Only these lines of the data below are wanted: the one with "first ← AssetService.generateFilename", the one with "(** The two", and any lines between them, each repeated exactly.

DATA FOR THE TASK section start

(** An optional boolean field of a request, as a JavaScript value. *)
Definition js_of_bool (field : option bool) : value :=
  match field with
  | Some b => Bool b
  | None => Undefined
  end.

(** The prompt sent for a query: the query, followed by
    " with transparent background" when transparency is asked for. *)
Definition prompt_for (query : value) (transparent : value) : value :=
  if truthy (default_to transparent (Bool true))
  then Str (to_string query +:+ " with transparent background")
  else query.

(** A computation that leaves the rate limiter's counters alone. *)
Definition keeps_windows {A} (m : M A) : Prop :=
  forall w, windows (snd (m w)) = windows w.

(** A computation that returns, whatever the world. *)
Definition returns {A} (m : M A) : Prop :=
  forall w, exists a w', m w = (Return a, w').

(** What follows the rate limiter on the route: validation, then the
    controller. *)
Definition after_limiter (env : Env) (config : value) (body : value)
    : M Response :=
  ValidateRequest.validateGenerateRequest config body
    (AssetController.generateAsset env config body).

(** Two calls of generateFilename with the same inputs, one after the
    other. *)
Definition two_calls (env : Env) (query format : value)
    : M (string * string) :=
  first ← AssetService.generateFilename env query format;
  second ← AssetService.generateFilename env query format;
  mret (first, second).

(** The response to a request over the quota. *)
Definition rate_limited : Response :=
  {| statusCode := 429;
     json := ErrorJson "Too many requests, please try again later." |}.

(** The response of a rejected request. *)
Definition rejection (msg : string) : Response :=
  {| statusCode := 400; json := ErrorJson msg |}.

(** The two placeholder images, byte by byte. *)
Definition transparent_pixel : Buffer.t :=
  Eval vm_compute in Buffer.from_base64 AssetService.transparent_png.

Definition white_pixel : Buffer.t :=
  Eval vm_compute in Buffer.from_base64 AssetService.white_png.

Definition placeholder (transparent : bool) : Buffer.t :=
  if transparent then transparent_pixel else white_pixel.

(** Where generateImage saves the image of a query, in a world. *)
Definition asset_path (env : Env) (query : string) (format : value)
    (w : World) : string :=
  path_join env (assetStorage_path env)
    (AssetService.filename_of query format (uuid_source env (drawn w))).

(** Whether saving a file at [filePath] fails in a world, and with which
    error: the directory is created when it is missing, then the file is
    written. *)
Definition disk_fault (env : Env) (w : World) (filePath : string)
    : option string :=
  let dir := path_dirname env filePath in
  if bool_decide (dir ∈ dirs w) || bool_decide (is_Some (files w !! dir))
  then write_fault env filePath
  else match mkdir_fault env dir with
       | Some msg => Some msg
       | None => write_fault env filePath
       end.

End Terms.


(** ** The validation rules, as a list

    The specification describes validation as an ordered list of rules of
    which the first that fails decides the answer.  The conditions below are
    the ones the source tests (a field counts as present when it is
    truthy); the order and the first-failure policy are the
    specification's. *)

Module Rules.
Import JsString Js Sys Http ConfigService.

(** A rule: what it requires of the body, given the stored
    configuration, and the message of its failure. *)
Record Rule : Type := {
  holds : value -> value -> bool;
  failure : string;
}.

Definition query_present : Rule :=
  {| holds := fun _ body => truthy (get body "query");
     failure := "Missing required field: query" |}.

Definition type_present : Rule :=
  {| holds := fun _ body => truthy (get body "type");
     failure := "Missing required field: type" |}.

Definition type_is_image : Rule :=
  {| holds := fun _ body => strict_eq (get body "type") (Str "image");
     failure := "Unsupported asset type. Currently only " +:+ dquote +:+ "image"
                +:+ dquote +:+ " is supported." |}.

Definition format_in_enum : Rule :=
  {| holds := fun _ body =>
       negb (truthy (get body "format"))
       || includes ["sprite"; "icon"; "component"] (get body "format");
     failure := "Unsupported format. Supported formats are: sprite, icon, component" |}.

DATA FOR THE TASK section end

* TASK RESPONSE:
  first ← AssetService.generateFilename env query format;
  second ← AssetService.generateFilename env query format;
  mret (first, second).

(** The response to a request over the quota. *)
Definition rate_limited : Response :=
  {| statusCode := 429;
     json := ErrorJson "Too many requests, please try again later." |}.

(** The response of a rejected request. *)
Definition rejection (msg : string) : Response :=
  {| statusCode := 400; json := ErrorJson msg |}.

(** The two placeholder images, byte by byte. *)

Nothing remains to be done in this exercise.